I had originally intended to run to the rotary—which, BTW, hasn’t been a rotary since they did the construction work to turn it into an intersection with 3-way STOP signs—but I was feeling the need to go a little farther and to do something a little badass, so I kept going once I got there. Soon I was running down one of the biggest hills in town, dropping over 150 feet in less than half a mile. And then I was running up the other side of the valley, gaining 200 feet in 2/3 of a mile, before making a left turn to drop down another, shallower hill, and looping my way back to the foot of the first big hill.
It was slow, steady work to get myself back up those 150 feet. This is one of the most difficult hills in town (#3 by my estimation), and there are a few places where it doesn’t feel like you’re actually making any forward progress. Eventually, I got back to the not-rotary at the top of the hill and turned right, towards home, which was just two miles away.

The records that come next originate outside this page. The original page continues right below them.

Lemma sharer_opens_shared_envelope_witness :
  OpenE2EE.decrypt alice "11:A0:2:0:1:05Y2:05hello" [] 9
  = (inr {| MessageItem.key := "05"; MessageItem.data := "hello" |}, 9).
Proof.
  destruct (sharer_opens_shared_envelope alice "P1" "9:A0:1:0:05Y2:05hello"
              {| MessageItem.key := "05"; MessageItem.data := "hello" |}
              {| ShareItemOut.senderPublicKey := "P0";
                 ShareItemOut.receiverEncryptedMessage :=
                   "11:A0:2:0:1:05Y2:05hello" |} 8 8 8 9 9 alice_ready)
    as [parts [_ [_ Hopen]]]; [reflexivity | reflexivity |].
  apply Hopen. reflexivity.
Defined.

(** X8.  [share] and [receive] work on every envelope the sharer can
    open, not only on one fresh from [encrypt]: when ready [A] opens an
    envelope and shares it with ready [C], the wrapped key opens for [C],
    under [receive] with the public key of [A], to the text literal of
    the session key that [A] read, and [C] decrypts the data with it.
    When that text literal is the session key itself, as it is for the
    keys [encrypt] generates, [receive] returns the session key and the
    data that [A] read.  So [A] can share one envelope with one receiver
    after another, also starting from an envelope that [share]
    returned. *)
Theorem share_receive_any_envelope `{OpenPGPContract} `{CodecContract}
  (A C : OpenE2EE.t) (envelope : string) (opened : MessageItem.t)
  (out : ShareItemOut.t) (w0 w0' w w' w2 : World) :
  ready A -> ready C ->
  OpenE2EE.decrypt A envelope [] w0 = (inr opened, w0') ->
  OpenE2EE.share A C.(OpenE2EE.publicKeyText) envelope w = (inr out, w') ->
  exists parts,
    readEncryptedMessage envelope = inr parts /\
    OpenE2EE.receive C A.(OpenE2EE.publicKeyText)
      out.(ShareItemOut.receiverEncryptedMessage) w2
    = (data <- PGPService.decrypt (literalText opened.(MessageItem.key))
                 parts.(EncryptedParts.encryptedData) ;;
       resolve {| MessageItem.key := literalText opened.(MessageItem.key);
                  MessageItem.data := data |}) w2 /\
    (literalText opened.(MessageItem.key) = opened.(MessageItem.key) ->
     OpenE2EE.receive C A.(OpenE2EE.publicKeyText)
       out.(ShareItemOut.receiverEncryptedMessage) w2
     = (inr opened, w2)).
Proof.
  intros HA HC Hopen Hshare.
  destruct (ready_share_of_opened A _ _ _ _ _ _ _ _ HA Hopen Hshare)
    as [sk [pk [receiver [parts [newKey
          [Hsk [Hpk [Hun [Hpair [Hr [Hparts [Hdata [Hwrap Hread]]]]]]]]]]]]].
  destruct HA as [sk' [pk' [Hsk' [Hpk' [_ [_ HtextA]]]]]].
  rewrite Hsk in Hsk'. injection Hsk' as <-.
  rewrite Hpk in Hpk'. injection Hpk' as <-.
  destruct HC as [skC [pkC [HskC [HpkC [HunC [HpairC HtextC]]]]]].
  rewrite HtextC in Hr. injection Hr as <-.
  exists parts. split; [exact Hparts|].
  assert (OpenE2EE.receive C A.(OpenE2EE.publicKeyText)
            out.(ShareItemOut.receiverEncryptedMessage) w2
          = (data <- PGPService.decrypt
                       (literalText opened.(MessageItem.key))
                       parts.(EncryptedParts.encryptedData) ;;
             resolve {| MessageItem.key :=
                          literalText opened.(MessageItem.key);
                        MessageItem.data := data |}) w2) as Hrun.
  { unfold OpenE2EE.receive, OpenE2EE.decrypt.
    erewrite bind_step by (unfold settle; rewrite Hread; reflexivity).
    erewrite bind_step
      by (apply Promise_all_one, readPublicKey_inr; exact HtextA).
    erewrite bind_step; [reflexivity|].
    simpl. rewrite HskC, HpkC.
    change [Some pkC; Some pk] with (map Some [pkC; pk]).
    eapply wrapped_key_opens;
      [exact Hun | exact Hwrap | exact HunC | ..].
    - rewrite HpairC. simpl. auto.
    - rewrite Hpair. simpl. auto. }
  split; [exact Hrun|]. intros Hkey.
  rewrite Hrun, Hkey. erewrite bind_step by apply Hdata.
  now destruct opened.
Qed.
(** X19: on the canonical URLs of articles the store key is injective, as
    long as the URL has at most 500 bytes: two listing links that both
    carry the two identifiers and whose canonical URLs have the same key
    have the same canonical URL. *)
Theorem article_key_injective cfg link link' :
  HasToken "article_id=" link -> HasToken "office_id=" link ->
  HasToken "article_id=" link' -> HasToken "office_id=" link' ->
  len (reconstructURL cfg link) <= 500 ->
  len (reconstructURL cfg link') <= 500 ->
  existsDocID (reconstructURL cfg link)
  = existsDocID (reconstructURL cfg link') ->
  reconstructURL cfg link = reconstructURL cfg link'.
Proof.
  intros Ha Ho Ha' Ho' Hlen Hlen' Hkey.
  destruct (proj1 (reconstructURL_cases cfg link) (conj Ha Ho))
    as (a & o & Hfa & Hfo & Hurl).
  destruct (proj1 (reconstructURL_cases cfg link') (conj Ha' Ho'))
    as (a' & o' & Hfa' & Hfo' & Hurl').
  destruct Hfa as (? & ? & (_ & _ & Hda) & _).
  destruct Hfo as (? & ? & (_ & _ & Hdo) & _).
  destruct Hfa' as (? & ? & (_ & _ & Hda') & _).
  destruct Hfo' as (? & ? & (_ & _ & Hdo') & _).
  rewrite !existsDocID_storeKey in Hkey. unfold storeKey in Hkey.
  unfold len in Hlen, Hlen'.
  rewrite !str_take_all in Hkey by (rewrite smap_length; lia).
  rewrite Hurl, Hurl' in Hkey |- *.
  rewrite !article_url_key in Hkey by assumption.
  apply str_app_inv_head in Hkey. inversion Hkey as [Hrest].
  destruct (digits_underscore o o' a a' Hdo Hdo' Hrest) as [-> ->].
  reflexivity.
Qed.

About a half-mile later, I started to feel “not quite right” in that way that accompanies hypoglycemia. Is it possible that I had dropped 340 mg/dL (18.9) or more in less than an hour? It seemed inconceivable, but I had taken that insulin, and I’d been running a little longer than I had expected, so it was entirely possible. It certainly felt like it. My CGM hadn’t said I was low, but it was pointed sharply downward.
I ate four glucose tablets and kept running at a slower pace. And then a few minutes later, the feeling was more pronounced. I ate four more glucose tablets, stopped running, and walked slowly toward home. If I were riding my bike, I would hang out on the side of the road for the 10 minutes or so it would take to get over the low. For whatever reason I don’t do the same thing when I’m running; it just seems like a waste of time in my hypoglycemic-but-not-yet-incapacitated brain. So I walked and ate the last two glucose tablets in the tube.
I gritted it out and held on and got home. Testing my blood glucose, I saw 70 (3.9), and I could feel that my BGs were on the way up.
Later I thought about the somewhat one-sided conversation I had with the person at the pool about her sister. Would she say that I’m not taking very good care of myself? Some might look at that 410 mg/dL or the 340 drop on my run and say, no, I’m not. I didn’t almost pass out, but it was a possibility, especially with a drop like that, which clearly I had contributed to by taking more insulin than I needed.
It’s also possible to look at that experience and note that I’m training for an Ironman triathlon (with diabetes!), that I train everyday, that this kind of drop is uncommon but more likely given the amount I train, and that I prepared for the possibility of hypoglycemia by carrying glucose tablets every time I leave the house. Clearly, there’s a lot of gray in “Taking Care of Oneself.”
Diabetes is a constant fixture in the lives of those of us with it, and the best we can do is work with it, trying to actively manage it. Doing so falls on the tedious end of the excitement spectrum. Most of the time, we do the best with the information we have and the variability in our disease. Occasionally we get tired of it, have a momentary lapse in judgment or attention, or just do a plain ole half-assed job. But that’s true in all aspects of our lives, diabetes or no.